(** * Network services of fablib: type resolution, validation, address allocation

    A shallow embedding of [fabrictestbed_extensions/fablib/network_service.py].
    Python values are modelled as follows.

    - An [Interface] and its [Node] are records holding what the accessors
      [get_site], [get_node], [get_model], [get_vlan], [get_host] ... return;
      the accessors are total on them.
    - A Python [set] of strings is a duplicate-free list grown with [set_add];
      [len] is [length].
    - A Python [dict] with string keys is an association list ([PyDict]):
      lookup finds the first binding of a key and assignment replaces it in
      place or appends a new binding.
    - A function that may raise returns a [result]. *)

From Stdlib Require Import List String Ascii ZArith Bool Lia PeanoNat ListSet.
From Stdlib Require Import Decimal DecimalString DecimalZ DecimalPos FinFun.
From Stdlib Require Import Permutation.
Import ListNotations.
Open Scope string_scope.
Open Scope nat_scope.

(** ** Exceptions and results *)

(** The members of [ServiceType] named by [network_service_map]. *)
Inductive ServiceType :=
| L2Bridge | L2PTP | L2STS | PortMirror
| FABNetv4 | FABNetv6 | FABNetv4Ext | FABNetv6Ext | L3VPN.

Definition ServiceType_eq_dec (a b : ServiceType) : {a = b} + {a <> b}.
Proof. decide equality. Defined.

Definition ServiceType_eqb (a b : ServiceType) : bool :=
  if ServiceType_eq_dec a b then true else false.

Inductive NSLayer := L2 | L3.

(** One entry of [exception_list] in [__validate_nstype]; the constructors
    keep the parts of the message that vary. *)
Inductive violation :=
| NotTwoSites (n : nat) (sites : list string)
    (* "must include interfaces from exactly two sites" *)
| UnboundNode (node_name : string)
    (* "... Node <name> is unbound." *)
| SharedHost (host : string).
    (* "... Multiple nodes bound to <host>." *)

Inductive exn :=
| TooManySites (sites : list string)
    (* "Invalid Network Service: Networks are limited to 2 unique sites" *)
| BridgeSites (n : nat) (sites : list string)
| PtpSites (n : nat) (sites : list string)
| PtpBasicNic
| Violations (l : list violation)
| UnknownNetworkType (t : option ServiceType) (* "Unknown network type" *)
| InvalidL2Type (t : string)                (* "Invalid l2 network type" *)
| PortMirrorAttach
    (* "Interfaces cannot be attached to PortMirror service" *)
| L3OneSite
    (* "L3 networks can only include nodes from one site" *)
| KeyError (k : string)
| TypeError
| AttributeError
| IndexError.

Inductive result (A : Type) :=
| Ok (a : A)
| Raise (e : exn).
Arguments Ok {A} a.
Arguments Raise {A} e.

Definition bind {A B} (r : result A) (k : A -> result B) : result B :=
  match r with
  | Ok a => k a
  | Raise e => Raise e
  end.

Notation "x <- r ;; k" := (bind r (fun x => k))
  (at level 61, r at next level, right associativity).

Definition raises {A} (r : result A) : Prop := exists e, r = Raise e.

(** ** Python dictionaries with string keys *)

Module PyDict.

Definition t (V : Type) := list (string * V).

(** [d.get(k)], [None] when the key is absent. *)
Fixpoint get {V : Type} (k : string) (d : t V) : option V :=
  match d with
  | [] => None
  | (k', v) :: r => if String.eqb k k' then Some v else get k r
  end.

(** [k in d] *)
Definition mem {V : Type} (k : string) (d : t V) : bool :=
  match get k d with Some _ => true | None => false end.

(** [d[k] = v] *)
Fixpoint set {V : Type} (k : string) (v : V) (d : t V) : t V :=
  match d with
  | [] => [(k, v)]
  | (k', v') :: r =>
      if String.eqb k k' then (k, v) :: r else (k', v') :: set k v r
  end.

End PyDict.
::::::
■ **TASK PROMPT**
In the listing above, find the line containing "lookup finds the" and the line containing "Proof. decide equality. Defined.". Output them and every line between, exactly, and nothing else.

■ **ANSWER TO THIS EXERCISE**
      lookup finds the first binding of a key and assignment replaces it in
      place or appends a new binding.
    - A function that may raise returns a [result]. *)

From Stdlib Require Import List String Ascii ZArith Bool Lia PeanoNat ListSet.
From Stdlib Require Import Decimal DecimalString DecimalZ DecimalPos FinFun.
From Stdlib Require Import Permutation.
Import ListNotations.
Open Scope string_scope.
Open Scope nat_scope.

(** ** Exceptions and results *)

(** The members of [ServiceType] named by [network_service_map]. *)
Inductive ServiceType :=
| L2Bridge | L2PTP | L2STS | PortMirror
| FABNetv4 | FABNetv6 | FABNetv4Ext | FABNetv6Ext | L3VPN.

Definition ServiceType_eq_dec (a b : ServiceType) : {a = b} + {a <> b}.
Proof. decide equality. Defined.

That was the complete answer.